In quattro mesi di guerra infatti si erano sviluppati orientamenti e posizioni assai diverse, e la maggioranza aveva dovuto trattare per arrivare a un testo che trasmettesse un’immagine di unità a livello internazionale, che accontentasse le volontà di alcuni partiti di dissociarsi da certe azioni del governo e di veder riconosciuto un ruolo del parlamento, e che andasse bene al governo e allo stesso tempo non facesse fare una figuraccia a nessun partito.

In particolare le discussioni si erano concentrate sulle forniture di armi, e avevano interessato soprattutto il Movimento 5 Stelle, col risultato che c’erano stati molti ostacoli e lungaggini nelle trattative per una risoluzione che mettesse d’accordo tutti. Nel suo discorso iniziale, Draghi aveva evitato di parlare di armi, con una generica raccomandazione a continuare a coinvolgere il Parlamento nelle decisioni del governo sull’Ucraina.

La discussione di martedì è coincisa con un momento assai agitato nella politica: il Movimento 5 Stelle sembra prossimo a una scissione, una più cospicua rispetto alle precedenti, tra la maggioranza fedele all’ex presidente del Consiglio Giuseppe Conte e una minoranza, sembra di alcune decine di parlamentari, che dovrebbe seguire il ministro degli Esteri Luigi Di Maio. È tutto collegato: Di Maio è diventato espressione dell’ala più governista e moderata del M5S, mentre Conte ha orientato la propria leadership verso un ritorno a un maggiore radicalismo del partito, che tra le altre cose si esprime proprio in un forte scetticismo sulle forniture di armi all’Ucraina.

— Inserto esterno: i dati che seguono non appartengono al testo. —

Lemma str_of_Z_ascii z : Forall (λ c, c < 128) (str_of_Z z).
Proof.
  unfold str_of_Z. destruct z; try apply str_of_N_ascii. constructor; [lia|apply str_of_N_ascii].
Qed.

Lemma utf8_encode_app a b :
  utf8_encode (a ++ b) =
  match utf8_encode a, utf8_encode b with Some x, Some y => Some (x ++ y) | _, _ => None end.
Proof.
  induction a as [|c a IH]; cbn [app utf8_encode]; [by destruct (utf8_encode b)|].
  rewrite IH. destruct (utf8_char c), (utf8_encode a), (utf8_encode b); try done. by rewrite (assoc_L (++)).
Qed.
(* ===== verification/PyDecimal.v ===== *)
(** * Python's [decimal] in its default context

    28 digits, rounding half to even, exponents up to 999999; invalid operations, divisions by zero
    and overflows raise.  Reading, writing, comparing and the operations money is computed with. *)

From Stdlib Require Import String QArith.
From stdpp Require Import numbers.
From S2P Require Import Prelude PyText PyFloat.
#[local] Open Scope Z_scope.

(** A finite number is [(-1) ^ neg * coeff * 10 ^ exp]; the payload of a NaN is not kept. *)
Inductive decimal : Type :=
| Dec (neg : bool) (coeff : N) (exp : Z)
| DInf (neg : bool)
| DNaN (signaling : bool).

Inductive DecimalException : Type := InvalidOperation | DivisionByZero | Overflow.

#[export] Instance decimal_eq_dec : EqDecision decimal.
Proof. solve_decision. Defined.

Abbreviation deciding := (result DecimalException).

Definition PREC : Z := 28.
Definition EMAX : Z := 999999.
Definition ETINY : Z := - EMAX - PREC + 1.

Definition dec_of_Z (z : Z) : decimal := Dec (z <? 0) (Z.abs_N z) 0.

(** The number of digits of a coefficient. *)
Definition clen (c : N) : Z := py_len (str_of_N c).

Definition dec_finite (d : decimal) : bool := match d with Dec _ _ _ => true | _ => false end.

(** The coefficient at another exponent, rounded. *)
Definition rescale (c : N) (e e' : Z) : N :=
  if e' <=? e then (c * Z.to_N (10 ^ (e - e')))%N
  else Z.to_N (div_half_even (Z.of_N c) (10 ^ (e' - e))).

(** The result of an operation, made to fit the context. *)
Definition dec_fix (neg : bool) (c : N) (e : Z) : deciding decimal :=
  if (c =? 0)%N then Ok (Dec neg 0 (Z.min (Z.max e ETINY) EMAX))
  else
    let least := clen c + e - PREC in
    if EMAX - PREC + 1 <? least then Err Overflow
    else
      let e' := Z.max least ETINY in
      if e' <=? e then Ok (Dec neg c e)
      else
        let c' := rescale c e e' in
        if PREC <? clen c' then
          if EMAX - PREC + 1 <? e' + 1 then Err Overflow else Ok (Dec neg (c' / 10) (e' + 1))
        else Ok (Dec neg c' e').

(** A NaN operand: a signalling one raises. *)
Definition nan_result (a b : decimal) : option (deciding decimal) :=
  match a, b with
  | DNaN true, _ | _, DNaN true => Some (Err InvalidOperation)
  | DNaN false, _ | _, DNaN false => Some (Ok (DNaN false))
  | _, _ => None
  end.

Definition signed (neg : bool) (c : N) : Z := if neg then - Z.of_N c else Z.of_N c.

Definition dec_add (a b : decimal) : deciding decimal :=
  match nan_result a b with
  | Some r => r
  | None =>
      match a, b with
      | Dec n1 c1 e1, Dec n2 c2 e2 =>
          let e := Z.min e1 e2 in
          let z := signed n1 c1 * 10 ^ (e1 - e) + signed n2 c2 * 10 ^ (e2 - e) in
          dec_fix (if z =? 0 then n1 && n2 else z <? 0) (Z.abs_N z) e
      | DInf n1, DInf n2 => if Bool.eqb n1 n2 then Ok a else Err InvalidOperation
      | DInf _, _ => Ok a
      | _, _ => Ok b
      end
  end.

Definition dec_zero (d : decimal) : bool := match d with Dec _ c _ => (c =? 0)%N | _ => false end.
Definition dec_neg (d : decimal) : bool := match d with Dec n _ _ | DInf n => n | DNaN _ => false end.

Definition dec_mul (a b : decimal) : deciding decimal :=
  match nan_result a b with
  | Some r => r
  | None =>
      match a, b with
      | Dec n1 c1 e1, Dec n2 c2 e2 => dec_fix (xorb n1 n2) (c1 * c2)%N (e1 + e2)
      | _, _ => if dec_zero a || dec_zero b then Err InvalidOperation
                else Ok (DInf (xorb (dec_neg a) (dec_neg b)))
      end
  end.

(** Trailing zeros of an exact quotient, dropped up to the ideal exponent. *)
Fixpoint drop_zeros (fuel : nat) (c : N) (e ideal : Z) : N * Z :=
  match fuel with
  | O => (c, e)
  | S fuel' =>
      if (e <? ideal) && (c mod 10 =? 0)%N then drop_zeros fuel' (c / 10) (e + 1) ideal else (c, e)
  end.

Definition dec_div (a b : decimal) : deciding decimal :=
  match nan_result a b with
  | Some r => r
  | None =>
      match a, b with
      | Dec n1 c1 e1, Dec n2 c2 e2 =>
          let neg := xorb n1 n2 in
          if (c2 =? 0)%N then Err (if (c1 =? 0)%N then InvalidOperation else DivisionByZero)
          else if (c1 =? 0)%N then dec_fix neg 0 (e1 - e2)
          else
            let shift := clen c2 - clen c1 + PREC + 1 in
            let e := e1 - e2 - shift in
            let a := if 0 <=? shift then Z.of_N c1 * 10 ^ shift else Z.of_N c1 in
            let b := if 0 <=? shift then Z.of_N c2 else Z.of_N c2 * 10 ^ (- shift) in
            let q := Z.to_N (a / b) in
            if a mod b =? 0
            then let '(c, e') := drop_zeros (Z.to_nat (clen q)) q e (e1 - e2) in dec_fix neg c e'
            else dec_fix neg (if (q mod 5 =? 0)%N then q + 1 else q)%N e
      | DInf _, DInf _ => Err InvalidOperation
      | DInf n1, _ => Ok (DInf (xorb n1 (dec_neg b)))
      | _, _ => Ok (Dec (xorb (dec_neg a) (dec_neg b)) 0 ETINY)
      end
  end.

(** [a.quantize(b)] for a finite [b] of exponent [e'] within the context. *)
Definition dec_quantize (a : decimal) (e' : Z) : deciding decimal :=
  match a with
  | DNaN true => Err InvalidOperation
  | DNaN false => Ok a
  | DInf _ => Err InvalidOperation
  | Dec n c e =>
      if (c =? 0)%N then dec_fix n 0 e'
      else if (EMAX <? clen c + e - 1) || (PREC <? clen c + e - e') then Err InvalidOperation
      else
        let c' := rescale c e e' in
        if PREC <? clen c' then Err InvalidOperation else dec_fix n c' e'
  end.

(** The order of two numbers; ordering a NaN raises. *)
Definition dec_compare (a b : decimal) : deciding comparison :=
  match a, b with
  | DNaN _, _ | _, DNaN _ => Err InvalidOperation
  | Dec n1 c1 e1, Dec n2 c2 e2 =>
      let e := Z.min e1 e2 in
      Ok (signed n1 c1 * 10 ^ (e1 - e) ?= signed n2 c2 * 10 ^ (e2 - e))
  | DInf n1, DInf n2 => Ok (if Bool.eqb n1 n2 then Eq else if n1 then Lt else Gt)
  | DInf n, _ => Ok (if n then Lt else Gt)
  | _, DInf n => Ok (if n then Gt else Lt)
  end.

Definition dec_lt (a b : decimal) : deciding bool :=
  c ← dec_compare a b; Ok (match c with Lt => true | _ => false end).
Definition dec_gt (a b : decimal) : deciding bool := dec_lt b a.
Definition dec_le (a b : decimal) : deciding bool :=
  c ← dec_compare a b; Ok (match c with Gt => false | _ => true end).

(** [max(a, b)] *)
Definition dec_max (a b : decimal) : deciding decimal :=
  better ← dec_gt b a; Ok (if better : bool then b else a).

(** ** Texts *)

(** [str(d)] *)
Definition dec_str (d : decimal) : pystr :=
  match d with
  | DNaN s => if s then u8 "sNaN" else u8 "NaN"
  | DInf n => sign_text n ++ u8 "Infinity"
  | Dec n c e =>
      let digits := str_of_N c in
      let left := e + py_len digits in
      let dot := if (e <=? 0) && (-6 <? left) then left else 1 in
      let '(whole, part) :=
        if dot <=? 0 then (u8 "0", zeros (- dot) ++ digits)
        else (take (Z.to_nat dot) digits ++ zeros (dot - py_len digits), drop (Z.to_nat dot) digits) in
      sign_text n ++ dotted whole part
      ++ (if left =? dot then []
          else u8 "E" ++ (if left <? dot then [] else u8 "+") ++ str_of_Z (left - dot))
  end.

(** The exponents [Decimal(s)] can hold. *)
Definition MAX_EMAX : Z := 999999999999999999.
Definition MIN_ETINY : Z := -1999999999999999997.

(** [Decimal(s)] for a text; [None] is its [InvalidOperation]. *)
Definition dec_of_str (s : pystr) : option decimal :=
  let '(neg, rest) := take_sign (without_underscores (strip_with is_space s)) in
  let name := str_lower rest in
  let all_digits t := bool_decide (snd (take_digits t) = []) in
  if (name =?s u8 "inf") || (name =?s u8 "infinity") then Some (DInf neg)
  else if startswith name (u8 "nan") && all_digits (drop 3 name) then Some (DNaN false)
  else if startswith name (u8 "snan") && all_digits (drop 4 name) then Some (DNaN true)
  else
    '(c, _, e) ← read_number rest;
    if (MIN_ETINY <=? e) && (e + clen c - 1 <=? MAX_EMAX) then Some (Dec neg c e) else None.

(** ** Values *)

Definition pow10 (e : Z) : Q := if 0 <=? e then inject_Z (10 ^ e) else / inject_Z (10 ^ (- e)).

(** The rational a finite number denotes. *)
Definition dec_value (d : decimal) : Q :=
  match d with Dec n c e => inject_Z (signed n c) * pow10 e | _ => 0 end.

Example decimal_sample :
  let D s := default (DNaN true) (dec_of_str (u8 s)) in
  let show (r : deciding decimal) := match r with Ok d => Some (dec_str d) | Err _ => None end in
  show <$>
    [dec_div (D "1") (D "1000000"); dec_div (D "123.4500") (D "1000000");
     dec_div (D "0") (D "1000000"); dec_div (D "123456789012345678901234567890") (D "1000000");
     dec_quantize (D "1e22") (-6); dec_quantize (D "1e21") (-6); dec_quantize (D "0.0000005") (-6);
     dec_quantize (D "0.0000015") (-6); dec_quantize (D "-0.0000005") (-6);
     dec_add (D "9999999999999999999999999999.9") (D "0"); dec_mul (D "1e999999") (D "10");
     dec_mul (D "1e-999999") (D "1e-20"); dec_mul (D "1e-999999") (D "1e-28");
     dec_mul (D "inf") (D "0"); dec_mul (D "5") (D "0.56125"); Ok (D "0e7"); Ok (D "0.0000001")]%string
  = (λ o, u8 <$> o) <$>
    [Some "0.000001"; Some "0.00012345"; Some "0"; Some "123456789012345678901234.5679"; None;
     Some "1000000000000000000000.000000"; Some "0.000000"; Some "0.000002"; Some "-0.000000";
     Some "1.000000000000000000000000000E+28"; None; Some "1E-1000019"; Some "0E-1000026"; None;
     Some "2.80625"; Some "0E+7"; Some "1E-7"]%string.
Proof. vm_compute. reflexivity. Qed.

Example decimal_read_sample :
  (λ s, bool_decide (dec_of_str (u8 s) = None))
    <$> ["1e9999999999999999999"; "1e999999999999999999"; "1e-1999999999999999998"; "0e1000000000000000000"]%string
  = [true; false; true; true].
Proof. vm_compute. reflexivity. Qed.
(* ===== verification/Effects.v ===== *)
(** * Programs that await

    A coroutine is a tree: it returns, updates the state it shares with the other coroutines of the
    process without awaiting, or asks the world (a provider, a store, a clock) and continues with any
    answer.  Coroutines of one process interleave at every step; [safe] is a program logic for one
    of them, and [safe_pool] shows that it holds of each one in every interleaving. *)

From stdpp Require Import relations list.
From S2P Require Import Prelude.

Section Effects.
Context {S Q : Type} {R : Q → Type}.

Inductive prog (A : Type) : Type :=
| Ret (a : A)
| Local (f : S → S) (k : S → prog A)
| Ask (q : Q) (k : R q → prog A).
#[local] Arguments Ret {A} _.
#[local] Arguments Local {A} _ _.
#[local] Arguments Ask {A} _ _.

Fixpoint prog_bind {A B} (f : A → prog B) (p : prog A) : prog B :=
  match p with
  | Ret a => f a
  | Local g k => Local g (λ s, prog_bind f (k s))
  | Ask q k => Ask q (λ r, prog_bind f (k r))
  end.

(** What one coroutine asked and was told. *)
Record event : Type := Event { ev_query : Q; ev_answer : R ev_query }.

(** ** Runs of a process *)

Inductive step {A} : S → prog A → list event → S → prog A → list event → Prop :=
| step_local s f k t : step s (Local f k) t (f s) (k s) t
| step_ask s q k t r : step s (Ask q k) t s (k r) (t ++ [Event q r]).

(** The shared state, and each coroutine with its own history. *)
Record pool (A : Type) : Type := mkPool { pl_state : S; pl_tasks : list (prog A * list event) }.
#[local] Arguments mkPool {A} _ _.
#[local] Arguments pl_state {A} _.
#[local] Arguments pl_tasks {A} _.

Inductive pool_step {A} : pool A → pool A → Prop :=
| pool_step_at s s' tasks i p t p' t' :
    tasks !! i = Some (p, t) → step s p t s' p' t' →
    pool_step (mkPool s tasks) (mkPool s' (<[i := (p', t')]> tasks)).

Definition pool_start {A} (s : S) (ps : list (prog A)) : pool A := mkPool s ((λ p, (p, [])) <$> ps).

(** ** A program logic *)

Section Logic.
Context (I : S → Prop).

(** Whatever the shared state is meanwhile (as long as [I] holds of it) and whatever is answered,
    the program keeps [I], asks only what [ok] allows after what it has seen, and returns only what
    [Φ] allows. *)
Fixpoint safe {A} (ok : list event → Q → Prop) (Φ : list event → A → Prop) (p : prog A)
    (t : list event) : Prop :=
  match p with
  | Ret a => Φ t a
  | Local f k => ∀ s, I s → I (f s) ∧ safe ok Φ (k s) t
  | Ask q k => ok t q ∧ ∀ r, safe ok Φ (k r) (t ++ [Event q r])
  end.

Lemma safe_weaken {A} (ok ok' : list event → Q → Prop) (Φ Ψ : list event → A → Prop) p t :
  safe ok Φ p t → (∀ t' q, ok t' q → ok' t' q) → (∀ t' a, Φ t' a → Ψ t' a) → safe ok' Ψ p t.
Proof.
  intros H Hok HΦ. revert t H. induction p as [a|f k IH|q k IH]; intros t H; cbn in *; [by apply HΦ| |].
  - intros s Hs. destruct (H s Hs) as [Hi Hk]. split; [done|by apply IH].
  - destruct H as [Hq Hk]. split; [by apply Hok|]. intros r. by apply IH.
Qed.

Lemma safe_mono {A} ok (Φ Ψ : list event → A → Prop) p t :
  safe ok Φ p t → (∀ t' a, Φ t' a → Ψ t' a) → safe ok Ψ p t.
Proof. intros H HΦ. by eapply safe_weaken. Qed.

Lemma safe_bind {A B} ok (Φ : list event → B → Prop) (f : A → prog B) p t :
  safe ok (λ t' a, safe ok Φ (f a) t') p t → safe ok Φ (prog_bind f p) t.
Proof.
  revert t. induction p as [a|g k IH|q k IH]; intros t H; cbn in *; [done| |].
  - intros s Hs. destruct (H s Hs) as [Hi Hk]. split; [done|by apply IH].
  - destruct H as [Hq Hk]. split; [done|]. intros r. by apply IH.
Qed.

(** Two specifications of one program. *)
Lemma safe_and {A} ok ok' (Φ Ψ : list event → A → Prop) p t :
  safe ok Φ p t → safe ok' Ψ p t →
  safe (λ t' q, ok t' q ∧ ok' t' q) (λ t' a, Φ t' a ∧ Ψ t' a) p t.
Proof.
  revert t. induction p as [a|g k IH|q k IH]; intros t H H'; cbn in *; [done| |].
  - intros s Hs. destruct (H s Hs), (H' s Hs). split; [done|by apply IH].
  - destruct H, H'. split; [done|]. intros r. by apply IH.
Qed.

Lemma safe_step {A} ok (Φ : list event → A → Prop) s p t s' p' t' :
  step s p t s' p' t' → safe ok Φ p t → I s → I s' ∧ safe ok Φ p' t'.
Proof.
  destruct 1 as [s f k t|s q k t r]; cbn; intros H Hs; [by apply H|].
  destruct H as [_ H]. split; [done|apply H].
Qed.

(** Every question of a history was allowed when it was asked. *)
Definition asked_ok (ok : list event → Q → Prop) (t : list event) : Prop :=
  ∀ t1 e t2, t = t1 ++ e :: t2 → ok t1 (ev_query e).

Lemma asked_ok_snoc ok t e : asked_ok ok t → ok t (ev_query e) → asked_ok ok (t ++ [e]).
Proof.
  intros Ht He t1 e' t2 E. destruct t2 as [|e2 t2 _] using rev_ind.
  - apply app_inj_tail in E as [-> ->]. done.
  - rewrite app_comm_cons, app_assoc in E. apply app_inj_tail in E as [-> _]. by eapply Ht.
Qed.

Lemma step_asked {A} ok (Φ : list event → A → Prop) s p t s' p' t' :
  step s p t s' p' t' → safe ok Φ p t → asked_ok ok t → asked_ok ok t'.
Proof.
  destruct 1 as [s f k t|s q k t r]; cbn; intros H Ht; [done|].
  destruct H as [H _]. by apply asked_ok_snoc.
Qed.

(** In every interleaving the invariant holds, and each coroutine respects its specification. *)
Theorem safe_pool {A} (ok : nat → list event → Q → Prop) (Φ : nat → list event → A → Prop) s ps c :
  I s → (∀ i p, ps !! i = Some p → safe (ok i) (Φ i) p []) →
  rtc pool_step (pool_start s ps) c →
  I (pl_state c) ∧ ∀ i p t, pl_tasks c !! i = Some (p, t) →
    asked_ok (ok i) t ∧ safe (ok i) (Φ i) p t.
Proof.
  intros Hs Hps Hc.
  cut (∀ c0, rtc pool_step c0 c →
       (I (pl_state c0) ∧ ∀ i p t, pl_tasks c0 !! i = Some (p, t) →
          asked_ok (ok i) t ∧ safe (ok i) (Φ i) p t) →
       I (pl_state c) ∧ ∀ i p t, pl_tasks c !! i = Some (p, t) →
         asked_ok (ok i) t ∧ safe (ok i) (Φ i) p t).
  { intros H. apply (H _ Hc). split; [done|]. intros i p t Hi. cbn in Hi.
    rewrite list_lookup_fmap in Hi. destruct (ps !! i) as [p'|] eqn:E; [|done].
    injection Hi as -> <-. split; [|by apply Hps]. intros t1 e t2 Ht. by destruct t1. }
  clear Hc. intros c0 Hc0. induction Hc0 as [|c1 c2 c3 H12 H23 IH]; [done|]. intros [H1 H2]. apply IH.
  clear IH H23. destruct H12 as [s1 s2 tasks i p t p' t' Hi Hstep]. cbn [pl_state pl_tasks] in *.
  destruct (H2 i p t Hi) as [Ha Hp]. destruct (safe_step _ _ _ _ _ _ _ _ Hstep Hp H1) as [Hs2 Hp2].
  split; [done|]. intros j p1 t1 Hj. destruct (decide (j = i)) as [->|Hne].
  - rewrite list_lookup_insert_eq in Hj by (by eapply lookup_lt_Some).
    injection Hj as <- <-. split; [by eapply step_asked|done].
  - rewrite list_lookup_insert_ne in Hj by done. by apply H2.
Qed.
End Logic.

Lemma step_cases {A} s (p : prog A) t s' p' t' :
  step s p t s' p' t' →
  match p with
  | Ret _ => False
  | Local f k => s' = f s ∧ p' = k s ∧ t' = t
  | Ask q k => s' = s ∧ ∃ r, p' = k r ∧ t' = t ++ [Event q r]
  end.
Proof. destruct 1; eauto. Qed.

(** A coroutine makes finitely many steps, whatever is answered. *)
Lemma step_terminates {A} (p : prog A) :
  ∀ s t, Acc (λ c' c, step (fst (fst c)) (snd (fst c)) (snd c) (fst (fst c')) (snd (fst c')) (snd c'))
           (s, p, t).
Proof.
  induction p as [a|f k IH|q k IH]; intros s t; constructor; intros [[s' p'] t'] H;
    apply step_cases in H; cbn in H; destruct_and?; [done|..]; destruct_or?; naive_solver.
Qed.

(** One coroutine alone, with a world that answers by what was asked before. *)
Fixpoint run_alone {A} (world : list event → ∀ q, R q) (p : prog A) (s : S) (t : list event)
  : S * list event * A :=
  match p with
  | Ret a => (s, t, a)
  | Local f k => run_alone world (k s) (f s) t
  | Ask q k => run_alone world (k (world t q)) s (t ++ [Event q (world t q)])
  end.

Lemma run_alone_safe {A} (I : S → Prop) ok (Φ : list event → A → Prop) world p s t :
  safe I ok Φ p t → I s →
  let '(s', t', a) := run_alone world p s t in I s' ∧ Φ t' a.
Proof.
  revert s t. induction p as [a|f k IH|q k IH]; intros s t H Hs; cbn in *; [done| |].
  - destruct (H s Hs). by apply IH.
  - destruct H as [_ H]. by apply IH.
Qed.

(** While the other coroutines wait, a run alone is a run of the process. *)
Lemma run_alone_at {A} world (p : prog A) : ∀ s t i tasks,
  tasks !! i = Some (p, t) →
  let '(s', t', a) := run_alone world p s t in
  rtc pool_step (mkPool s tasks) (mkPool s' (<[i := (Ret a, t')]> tasks)).
Proof.
  induction p as [a|f k IH|q k IH]; intros s t i tasks Hi; cbn.
  - rewrite list_insert_id by done. apply rtc_refl.
  - specialize (IH s (f s) t i (<[i := (k s, t)]> tasks)).
    rewrite list_lookup_insert_eq in IH by (by eapply lookup_lt_Some). specialize (IH eq_refl).
    destruct (run_alone _ _ _ _) as [[s' t'] a]. rewrite list_insert_insert_eq in IH.
    eapply rtc_l; [|exact IH]. by eapply pool_step_at; [|constructor].
  - specialize (IH (world t q) s (t ++ [Event q (world t q)]) i (<[i := (k (world t q), t ++ [Event q (world t q)])]> tasks)).
    rewrite list_lookup_insert_eq in IH by (by eapply lookup_lt_Some). specialize (IH eq_refl).
    destruct (run_alone _ _ _ _) as [[s' t'] a]. rewrite list_insert_insert_eq in IH.
    eapply rtc_l; [|exact IH]. by eapply pool_step_at; [|constructor].
Qed.

(** A run alone is a run of the process with this one coroutine. *)
Lemma run_alone_pool {A} world (p : prog A) s t :
  let '(s', t', a) := run_alone world p s t in
  rtc pool_step (mkPool s [(p, t)]) (mkPool s' [(Ret a, t')]).
Proof.
  pose proof (run_alone_at world p s t 0 [(p, t)] eq_refl) as H. by destruct (run_alone _ _ _ _) as [[s' t'] a].
Qed.

(** ** Local state and exceptions

    The attributes of the objects one coroutine owns survive an exception. *)
Section Tasks.
Context {L E : Type}.

Definition task (A : Type) : Type := L → prog (L * result E A).

#[export] Instance task_ret : MRet task := λ A a l, Ret (l, Ok a).
#[export] Instance task_bind : MBind task := λ A B f m l,
  prog_bind (λ lr, match snd lr with Ok a => f a (fst lr) | Err e => Ret (fst lr, Err e) end) (m l).

Definition raise {A} (e : E) : task A := λ l, Ret (l, Err e).
Definition lift {A} (r : result E A) : task A := λ l, Ret (l, r).
Definition own : task L := λ l, Ret (l, Ok l).
Definition modify (f : L → L) : task unit := λ l, Ret (f l, Ok tt).
Definition ask (q : Q) : task (R q) := λ l, Ask q (λ r, Ret (l, Ok r)).
(** Read the shared state and update it, in one step. *)
Definition shared (f : S → S) : task S := λ l, Local f (λ s, Ret (l, Ok s)).
Definition peek : task S := shared id.

(** [try: m] with a handler for every exception; a clause that does not match raises it again. *)
Definition try_catch {A} (m : task A) (h : E → task A) : task A := λ l,
  prog_bind (λ lr, match snd lr with Ok a => Ret (fst lr, Ok a) | Err e => h e (fst lr) end) (m l).

(** Run [m] to its end and hand its outcome over. *)
Definition attempt {A} (m : task A) : task (result E A) := λ l,
  prog_bind (λ lr, Ret (fst lr, Ok (snd lr))) (m l).

(** *** Rules *)

Context (I : S → Prop) (ok : list event → Q → Prop).

Definition tsafe {A} (m : task A) (l : L) (t : list event)
    (Φ : list event → L → result E A → Prop) : Prop :=
  safe I ok (λ t' lr, Φ t' (fst lr) (snd lr)) (m l) t.

Lemma tsafe_mono {A} (m : task A) l t Φ Ψ :
  tsafe m l t Φ → (∀ t' l' r, Φ t' l' r → Ψ t' l' r) → tsafe m l t Ψ.
Proof. intros H HΦ. eapply safe_mono; [exact H|]. intros t' [l' r]. apply HΦ. Qed.

Lemma tsafe_ret {A} (a : A) l t Φ : Φ t l (Ok a) → tsafe (mret a) l t Φ.
Proof. done. Qed.

Lemma tsafe_raise {A} (e : E) l t (Φ : _ → _ → result E A → Prop) :
  Φ t l (Err e) → tsafe (raise e) l t Φ.
Proof. done. Qed.

Lemma tsafe_lift {A} (r : result E A) l t Φ : Φ t l r → tsafe (lift r) l t Φ.
Proof. done. Qed.

Lemma tsafe_own l t Φ : Φ t l (Ok l) → tsafe own l t Φ.
Proof. done. Qed.

Lemma tsafe_modify f l t Φ : Φ t (f l) (Ok tt) → tsafe (modify f) l t Φ.
Proof. done. Qed.

Lemma tsafe_ask q l t Φ :
  ok t q → (∀ r, Φ (t ++ [Event q r]) l (Ok r)) → tsafe (ask q) l t Φ.
Proof. done. Qed.

Lemma tsafe_shared f l t Φ :
  (∀ s, I s → I (f s) ∧ Φ t l (Ok s)) → tsafe (shared f) l t Φ.
Proof. done. Qed.

Lemma tsafe_peek l t Φ : (∀ s, I s → Φ t l (Ok s)) → tsafe peek l t Φ.
Proof. intros H. apply tsafe_shared. intros s Hs. split; [done|by apply H]. Qed.

Lemma tsafe_bind {A B} (m : task A) (f : A → task B) l t Φ :
  tsafe m l t (λ t' l' r, match r with Ok a => tsafe (f a) l' t' Φ | Err e => Φ t' l' (Err e) end) →
  tsafe (m ≫= f) l t Φ.
Proof.
  intros H. apply safe_bind. eapply safe_mono; [exact H|]. by intros t' [l' [a|e]].
Qed.

Lemma tsafe_catch {A} (m : task A) h l t Φ :
  tsafe m l t (λ t' l' r, match r with Ok a => Φ t' l' (Ok a) | Err e => tsafe (h e) l' t' Φ end) →
  tsafe (try_catch m h) l t Φ.
Proof.
  intros H. apply safe_bind. eapply safe_mono; [exact H|]. by intros t' [l' [a|e]].
Qed.

Lemma tsafe_attempt {A} (m : task A) l t Φ :
  tsafe m l t (λ t' l' r, Φ t' l' (Ok r)) → tsafe (attempt m) l t Φ.
Proof. intros H. apply safe_bind. eapply safe_mono; [exact H|]. by intros t' [l' r]. Qed.
End Tasks.
End Effects.

Arguments prog : clear implicits.
Arguments event : clear implicits.
Arguments pool : clear implicits.
Arguments task : clear implicits.
Arguments prog _ {_} _ _.
Arguments event {_} _.
Arguments pool _ {_} _ _.
Arguments task _ {_} _ _ _ _.
Arguments Ret {_ _ _ _} _.
Arguments Local {_ _ _ _} _ _.
Arguments Ask {_ _ _ _} _ _.
Arguments mkPool {_ _ _ _} _ _.
Arguments pl_state {_ _ _ _} _.
Arguments pl_tasks {_ _ _ _} _.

L’intero M5S in realtà a marzo aveva votato un precedente decreto legge che autorizzava spedizioni di armi fino a dicembre: da allora però aveva insistito sulla necessità di favorire una “de-escalation” del conflitto, sostenendo che si possa fare smettendo di inviare armi. Intorno alla questione si erano sviluppate profonde divisioni dentro al M5S e nella maggioranza, anche perché altri partiti erano scettici: per esempio la Lega, che nel dibattito di martedì aveva chiesto che le armi inviate fossero solo a scopo difensivo.

È intorno a tutti questi problemi che si sono articolate le trattative dei partiti di questi giorni, per arrivare alla votazione di un qualche tipo di testo che non scontentasse troppo nessuno.

A cercare di mediare erano stati vari esponenti politici, in particolare del Partito Democratico e di Liberi e Uguali, alleati del M5S e piuttosto preoccupati della possibile scissione. Si era parlato a questo proposito di una “onorevole via di uscita” per il M5S, una risoluzione insomma che salvasse la faccia sia a Conte sia a Di Maio.

Nel discorso introduttivo, piuttosto breve e generico, Draghi aveva ribadito che l’Italia chiederà al Consiglio di assegnare all’Ucraina lo status di paese candidato a entrare nell’Unione Europea, come annunciato pochi giorni fa durante una visita in Ucraina. Ha aggiunto che «gran parte dei paesi vicini alla Russia, grandi e piccoli, guardano ora all’Unione Europea per la sicurezza, per la pace, per la stabilità. Il percorso da paese candidato a stato membro è lungo per via delle impegnative riforme strutturali richieste. Ma il segnale europeo deve essere chiaro e coraggioso da subito».

Aveva poi detto di nuovo che una eventuale pace dovrà essere negoziata anche dall’Ucraina, perché «solo una pace concordata e non subita può essere duratura». È una risposta indiretta a quanti ritengono che l’Occidente debba negoziare una tregua con la Russia senza tener conto del parere del governo ucraino.